» **Task description**:
Within the records below, reproduce without change the lines from the line that has "match obs_of o with CPatchVM _" through the line that has "(runDay2 vm c m (add_retry_markers cfg a", and only those.

» **Dataset extract**:
________________
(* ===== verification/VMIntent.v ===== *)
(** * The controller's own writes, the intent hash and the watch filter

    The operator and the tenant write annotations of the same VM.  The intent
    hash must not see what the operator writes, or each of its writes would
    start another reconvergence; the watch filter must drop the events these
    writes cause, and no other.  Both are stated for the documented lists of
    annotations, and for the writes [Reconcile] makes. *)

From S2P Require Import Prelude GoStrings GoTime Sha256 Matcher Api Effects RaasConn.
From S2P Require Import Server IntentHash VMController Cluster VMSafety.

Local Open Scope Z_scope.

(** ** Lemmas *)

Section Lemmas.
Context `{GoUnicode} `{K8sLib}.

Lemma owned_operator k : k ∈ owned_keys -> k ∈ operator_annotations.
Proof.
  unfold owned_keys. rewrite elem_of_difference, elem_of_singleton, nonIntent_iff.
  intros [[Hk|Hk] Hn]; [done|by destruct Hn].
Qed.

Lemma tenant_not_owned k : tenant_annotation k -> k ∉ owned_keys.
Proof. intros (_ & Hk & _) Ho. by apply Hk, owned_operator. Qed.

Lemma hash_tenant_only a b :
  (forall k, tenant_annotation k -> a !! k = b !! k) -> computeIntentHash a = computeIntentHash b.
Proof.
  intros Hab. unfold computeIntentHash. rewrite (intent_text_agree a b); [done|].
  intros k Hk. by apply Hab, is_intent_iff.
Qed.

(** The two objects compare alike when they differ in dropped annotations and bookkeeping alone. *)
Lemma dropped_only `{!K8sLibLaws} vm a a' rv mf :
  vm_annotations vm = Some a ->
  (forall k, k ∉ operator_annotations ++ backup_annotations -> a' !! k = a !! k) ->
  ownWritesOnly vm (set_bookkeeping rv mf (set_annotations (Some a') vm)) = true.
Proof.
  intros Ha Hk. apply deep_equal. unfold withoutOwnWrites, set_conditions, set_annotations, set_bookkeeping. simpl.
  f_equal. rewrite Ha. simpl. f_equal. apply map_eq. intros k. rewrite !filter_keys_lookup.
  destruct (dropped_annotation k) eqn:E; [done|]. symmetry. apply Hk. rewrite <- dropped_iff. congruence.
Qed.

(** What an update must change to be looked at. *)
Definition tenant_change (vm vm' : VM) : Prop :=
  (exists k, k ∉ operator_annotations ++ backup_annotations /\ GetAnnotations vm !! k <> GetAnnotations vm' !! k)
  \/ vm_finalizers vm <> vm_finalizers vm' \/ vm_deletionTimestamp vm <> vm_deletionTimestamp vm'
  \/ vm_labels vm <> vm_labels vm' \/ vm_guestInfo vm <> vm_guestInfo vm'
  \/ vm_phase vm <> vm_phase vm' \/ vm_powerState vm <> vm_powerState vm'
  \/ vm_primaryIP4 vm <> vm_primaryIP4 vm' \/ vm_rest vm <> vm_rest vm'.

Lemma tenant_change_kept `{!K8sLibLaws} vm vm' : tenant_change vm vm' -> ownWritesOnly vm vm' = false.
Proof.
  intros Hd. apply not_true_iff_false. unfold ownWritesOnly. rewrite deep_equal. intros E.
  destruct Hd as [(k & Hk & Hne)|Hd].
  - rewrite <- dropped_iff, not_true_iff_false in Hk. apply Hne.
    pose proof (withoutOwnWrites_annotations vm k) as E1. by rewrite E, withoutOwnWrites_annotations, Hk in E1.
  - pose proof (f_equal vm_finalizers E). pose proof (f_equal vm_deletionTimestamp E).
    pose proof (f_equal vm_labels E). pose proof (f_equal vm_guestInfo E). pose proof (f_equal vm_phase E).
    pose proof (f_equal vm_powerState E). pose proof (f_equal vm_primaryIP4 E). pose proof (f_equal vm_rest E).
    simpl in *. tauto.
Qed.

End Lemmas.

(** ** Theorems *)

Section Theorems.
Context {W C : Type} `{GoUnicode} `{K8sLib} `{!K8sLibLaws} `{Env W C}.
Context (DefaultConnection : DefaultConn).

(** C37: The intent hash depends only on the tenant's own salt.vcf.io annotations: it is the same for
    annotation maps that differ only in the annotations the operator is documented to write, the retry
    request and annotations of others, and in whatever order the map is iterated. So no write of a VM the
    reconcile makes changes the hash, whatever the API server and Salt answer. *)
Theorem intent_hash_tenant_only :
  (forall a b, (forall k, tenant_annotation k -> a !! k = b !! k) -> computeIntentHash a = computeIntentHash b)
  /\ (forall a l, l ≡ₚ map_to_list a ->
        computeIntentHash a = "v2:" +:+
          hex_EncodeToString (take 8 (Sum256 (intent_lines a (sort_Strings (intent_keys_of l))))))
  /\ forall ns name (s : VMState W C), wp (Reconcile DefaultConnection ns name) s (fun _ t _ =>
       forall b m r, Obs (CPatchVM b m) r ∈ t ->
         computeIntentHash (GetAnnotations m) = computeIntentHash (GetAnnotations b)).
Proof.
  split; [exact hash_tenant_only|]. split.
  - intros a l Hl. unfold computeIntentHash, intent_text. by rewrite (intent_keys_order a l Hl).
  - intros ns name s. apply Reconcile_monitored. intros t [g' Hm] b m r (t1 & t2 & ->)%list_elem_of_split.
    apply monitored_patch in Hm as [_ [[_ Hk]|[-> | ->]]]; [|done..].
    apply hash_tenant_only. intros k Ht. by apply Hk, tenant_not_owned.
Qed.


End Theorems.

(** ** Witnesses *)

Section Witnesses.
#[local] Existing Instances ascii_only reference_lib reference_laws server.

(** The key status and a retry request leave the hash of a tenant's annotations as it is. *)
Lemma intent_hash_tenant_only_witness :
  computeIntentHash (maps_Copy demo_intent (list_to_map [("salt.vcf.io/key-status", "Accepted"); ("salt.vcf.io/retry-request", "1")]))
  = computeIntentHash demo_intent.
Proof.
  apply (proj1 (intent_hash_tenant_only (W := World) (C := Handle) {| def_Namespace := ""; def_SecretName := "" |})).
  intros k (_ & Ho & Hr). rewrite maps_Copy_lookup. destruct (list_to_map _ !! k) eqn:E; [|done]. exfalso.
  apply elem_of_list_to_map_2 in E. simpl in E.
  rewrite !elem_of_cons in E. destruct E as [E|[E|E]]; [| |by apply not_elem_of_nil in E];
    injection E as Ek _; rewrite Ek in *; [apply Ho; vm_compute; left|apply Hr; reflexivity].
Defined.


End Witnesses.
________________
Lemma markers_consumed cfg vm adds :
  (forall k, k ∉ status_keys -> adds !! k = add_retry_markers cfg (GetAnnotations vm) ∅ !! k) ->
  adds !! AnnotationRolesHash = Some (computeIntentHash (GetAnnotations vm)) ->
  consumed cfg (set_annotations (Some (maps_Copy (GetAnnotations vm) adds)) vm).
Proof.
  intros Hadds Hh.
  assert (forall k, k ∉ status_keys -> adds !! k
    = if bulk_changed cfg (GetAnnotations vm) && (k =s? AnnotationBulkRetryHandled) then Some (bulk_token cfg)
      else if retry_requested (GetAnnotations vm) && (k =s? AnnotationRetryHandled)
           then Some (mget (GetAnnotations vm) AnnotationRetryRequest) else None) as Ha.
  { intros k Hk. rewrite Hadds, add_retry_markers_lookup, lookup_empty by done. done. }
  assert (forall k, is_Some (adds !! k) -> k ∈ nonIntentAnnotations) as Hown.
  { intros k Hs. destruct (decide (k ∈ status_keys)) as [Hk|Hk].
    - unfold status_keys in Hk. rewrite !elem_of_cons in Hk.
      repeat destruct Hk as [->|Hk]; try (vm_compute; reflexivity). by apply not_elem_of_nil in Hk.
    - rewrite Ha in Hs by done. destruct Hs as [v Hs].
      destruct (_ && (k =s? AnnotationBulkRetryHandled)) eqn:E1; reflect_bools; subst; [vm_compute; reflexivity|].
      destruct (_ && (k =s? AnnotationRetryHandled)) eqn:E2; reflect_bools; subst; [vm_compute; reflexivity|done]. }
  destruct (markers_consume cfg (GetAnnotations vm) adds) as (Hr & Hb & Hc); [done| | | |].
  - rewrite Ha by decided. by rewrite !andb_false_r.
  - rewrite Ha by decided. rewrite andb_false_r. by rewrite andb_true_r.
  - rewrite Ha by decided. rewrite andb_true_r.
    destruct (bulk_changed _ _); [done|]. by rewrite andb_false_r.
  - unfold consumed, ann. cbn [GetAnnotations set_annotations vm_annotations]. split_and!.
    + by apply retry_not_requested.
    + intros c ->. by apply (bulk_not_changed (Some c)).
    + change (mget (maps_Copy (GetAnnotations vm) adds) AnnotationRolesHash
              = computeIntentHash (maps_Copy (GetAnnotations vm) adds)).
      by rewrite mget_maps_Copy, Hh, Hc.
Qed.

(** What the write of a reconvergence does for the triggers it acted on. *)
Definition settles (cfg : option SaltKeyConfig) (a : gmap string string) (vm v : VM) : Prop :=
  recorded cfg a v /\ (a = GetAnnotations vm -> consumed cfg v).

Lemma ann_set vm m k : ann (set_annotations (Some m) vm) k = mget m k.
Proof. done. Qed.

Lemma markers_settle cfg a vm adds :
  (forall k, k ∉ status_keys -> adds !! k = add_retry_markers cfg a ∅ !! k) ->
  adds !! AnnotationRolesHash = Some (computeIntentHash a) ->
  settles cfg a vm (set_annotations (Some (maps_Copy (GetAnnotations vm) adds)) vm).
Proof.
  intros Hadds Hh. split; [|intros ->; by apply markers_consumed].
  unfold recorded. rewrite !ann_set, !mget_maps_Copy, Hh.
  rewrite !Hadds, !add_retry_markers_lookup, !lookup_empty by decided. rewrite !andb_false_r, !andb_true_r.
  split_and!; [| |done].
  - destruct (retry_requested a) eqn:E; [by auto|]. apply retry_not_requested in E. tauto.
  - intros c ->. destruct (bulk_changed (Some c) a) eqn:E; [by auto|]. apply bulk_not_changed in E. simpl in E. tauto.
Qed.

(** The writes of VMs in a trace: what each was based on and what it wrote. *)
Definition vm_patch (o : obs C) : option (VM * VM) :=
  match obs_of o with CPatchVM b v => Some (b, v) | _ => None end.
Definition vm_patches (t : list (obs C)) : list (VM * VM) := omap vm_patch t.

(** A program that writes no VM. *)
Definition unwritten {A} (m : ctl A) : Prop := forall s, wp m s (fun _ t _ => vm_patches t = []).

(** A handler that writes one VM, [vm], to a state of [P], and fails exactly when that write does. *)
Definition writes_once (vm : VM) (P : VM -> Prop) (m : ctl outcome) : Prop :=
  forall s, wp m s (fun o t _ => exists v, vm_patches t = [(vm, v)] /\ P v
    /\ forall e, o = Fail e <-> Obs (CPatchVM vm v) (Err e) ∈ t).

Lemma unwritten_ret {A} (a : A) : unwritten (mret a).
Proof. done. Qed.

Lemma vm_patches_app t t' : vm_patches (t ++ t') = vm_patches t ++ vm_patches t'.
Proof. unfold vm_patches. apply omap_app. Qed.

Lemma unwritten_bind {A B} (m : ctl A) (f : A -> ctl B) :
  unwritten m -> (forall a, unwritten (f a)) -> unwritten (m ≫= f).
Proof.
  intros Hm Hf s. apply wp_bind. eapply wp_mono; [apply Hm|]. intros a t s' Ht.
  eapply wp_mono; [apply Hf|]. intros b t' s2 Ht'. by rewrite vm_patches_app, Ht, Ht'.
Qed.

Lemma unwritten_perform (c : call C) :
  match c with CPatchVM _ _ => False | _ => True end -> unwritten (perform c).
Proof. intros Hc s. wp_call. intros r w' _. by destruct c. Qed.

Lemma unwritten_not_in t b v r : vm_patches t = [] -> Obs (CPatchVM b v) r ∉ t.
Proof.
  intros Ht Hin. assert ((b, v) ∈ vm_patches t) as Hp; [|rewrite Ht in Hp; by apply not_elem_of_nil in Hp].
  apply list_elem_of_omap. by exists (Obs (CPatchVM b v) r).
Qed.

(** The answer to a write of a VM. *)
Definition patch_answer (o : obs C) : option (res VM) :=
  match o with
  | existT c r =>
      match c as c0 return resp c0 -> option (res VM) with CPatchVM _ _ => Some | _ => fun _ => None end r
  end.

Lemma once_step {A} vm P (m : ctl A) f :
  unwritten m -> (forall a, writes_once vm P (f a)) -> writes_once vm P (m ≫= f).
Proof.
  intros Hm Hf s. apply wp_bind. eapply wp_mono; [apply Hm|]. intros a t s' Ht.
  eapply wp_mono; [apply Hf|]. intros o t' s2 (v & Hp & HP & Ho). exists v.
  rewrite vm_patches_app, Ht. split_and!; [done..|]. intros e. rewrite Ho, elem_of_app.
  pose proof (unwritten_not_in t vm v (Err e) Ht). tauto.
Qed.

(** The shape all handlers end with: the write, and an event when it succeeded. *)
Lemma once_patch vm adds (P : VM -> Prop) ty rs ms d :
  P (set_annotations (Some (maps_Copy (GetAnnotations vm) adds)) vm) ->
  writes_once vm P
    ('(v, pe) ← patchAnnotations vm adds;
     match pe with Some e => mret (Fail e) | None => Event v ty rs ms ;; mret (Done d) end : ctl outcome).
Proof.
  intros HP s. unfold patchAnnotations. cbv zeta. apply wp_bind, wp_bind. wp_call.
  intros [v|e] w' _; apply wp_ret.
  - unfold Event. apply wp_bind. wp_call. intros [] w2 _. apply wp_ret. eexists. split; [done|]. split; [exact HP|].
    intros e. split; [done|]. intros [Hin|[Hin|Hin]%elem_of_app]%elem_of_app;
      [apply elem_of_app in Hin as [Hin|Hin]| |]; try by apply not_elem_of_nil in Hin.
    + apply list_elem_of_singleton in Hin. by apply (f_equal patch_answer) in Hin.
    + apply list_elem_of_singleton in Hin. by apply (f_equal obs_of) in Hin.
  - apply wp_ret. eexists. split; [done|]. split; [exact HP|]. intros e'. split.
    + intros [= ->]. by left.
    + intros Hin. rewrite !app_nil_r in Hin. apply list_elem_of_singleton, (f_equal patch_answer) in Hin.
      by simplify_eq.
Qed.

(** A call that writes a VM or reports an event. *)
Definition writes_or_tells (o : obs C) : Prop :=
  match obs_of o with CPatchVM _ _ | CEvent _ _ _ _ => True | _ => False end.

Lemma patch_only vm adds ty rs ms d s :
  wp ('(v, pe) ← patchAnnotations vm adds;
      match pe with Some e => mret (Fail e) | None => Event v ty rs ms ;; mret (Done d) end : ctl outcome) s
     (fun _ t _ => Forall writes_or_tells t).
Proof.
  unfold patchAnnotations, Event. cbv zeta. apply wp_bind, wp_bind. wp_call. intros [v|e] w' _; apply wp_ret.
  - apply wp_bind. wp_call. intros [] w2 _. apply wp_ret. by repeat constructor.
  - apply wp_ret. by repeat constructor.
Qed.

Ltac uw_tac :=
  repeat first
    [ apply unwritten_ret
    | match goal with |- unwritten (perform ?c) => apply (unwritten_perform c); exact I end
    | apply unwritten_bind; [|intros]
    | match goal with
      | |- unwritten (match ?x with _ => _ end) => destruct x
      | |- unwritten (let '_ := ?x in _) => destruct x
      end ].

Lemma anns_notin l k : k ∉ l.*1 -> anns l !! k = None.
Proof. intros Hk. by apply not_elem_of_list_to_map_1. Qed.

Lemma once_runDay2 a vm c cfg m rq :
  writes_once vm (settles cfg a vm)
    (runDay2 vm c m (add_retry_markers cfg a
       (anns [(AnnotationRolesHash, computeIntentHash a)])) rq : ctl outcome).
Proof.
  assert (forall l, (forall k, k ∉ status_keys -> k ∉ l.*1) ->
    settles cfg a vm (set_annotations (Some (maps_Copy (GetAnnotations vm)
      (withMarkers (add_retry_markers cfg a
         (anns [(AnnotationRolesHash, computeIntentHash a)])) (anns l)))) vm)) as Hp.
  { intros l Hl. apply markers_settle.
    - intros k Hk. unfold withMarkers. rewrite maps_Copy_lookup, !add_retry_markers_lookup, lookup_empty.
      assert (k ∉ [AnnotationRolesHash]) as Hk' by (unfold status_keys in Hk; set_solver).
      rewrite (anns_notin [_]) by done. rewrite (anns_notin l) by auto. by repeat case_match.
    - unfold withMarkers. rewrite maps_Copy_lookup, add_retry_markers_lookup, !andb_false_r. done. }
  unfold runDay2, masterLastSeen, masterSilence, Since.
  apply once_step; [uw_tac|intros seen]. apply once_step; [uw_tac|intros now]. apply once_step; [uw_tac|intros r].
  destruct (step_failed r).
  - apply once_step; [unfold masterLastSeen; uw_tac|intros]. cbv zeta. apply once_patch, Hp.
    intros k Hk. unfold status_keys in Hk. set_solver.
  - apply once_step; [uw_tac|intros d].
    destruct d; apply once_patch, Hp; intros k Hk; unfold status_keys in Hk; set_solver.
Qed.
________________
» **Written answer**:
  match obs_of o with CPatchVM _ _ | CEvent _ _ _ _ => True | _ => False end.

Lemma patch_only vm adds ty rs ms d s :
  wp ('(v, pe) ← patchAnnotations vm adds;
      match pe with Some e => mret (Fail e) | None => Event v ty rs ms ;; mret (Done d) end : ctl outcome) s
     (fun _ t _ => Forall writes_or_tells t).
Proof.
  unfold patchAnnotations, Event. cbv zeta. apply wp_bind, wp_bind. wp_call. intros [v|e] w' _; apply wp_ret.
  - apply wp_bind. wp_call. intros [] w2 _. apply wp_ret. by repeat constructor.
  - apply wp_ret. by repeat constructor.
Qed.

Ltac uw_tac :=
  repeat first
    [ apply unwritten_ret
    | match goal with |- unwritten (perform ?c) => apply (unwritten_perform c); exact I end
    | apply unwritten_bind; [|intros]
    | match goal with
      | |- unwritten (match ?x with _ => _ end) => destruct x
      | |- unwritten (let '_ := ?x in _) => destruct x
      end ].

Lemma anns_notin l k : k ∉ l.*1 -> anns l !! k = None.
Proof. intros Hk. by apply not_elem_of_list_to_map_1. Qed.

Lemma once_runDay2 a vm c cfg m rq :
  writes_once vm (settles cfg a vm)
    (runDay2 vm c m (add_retry_markers cfg a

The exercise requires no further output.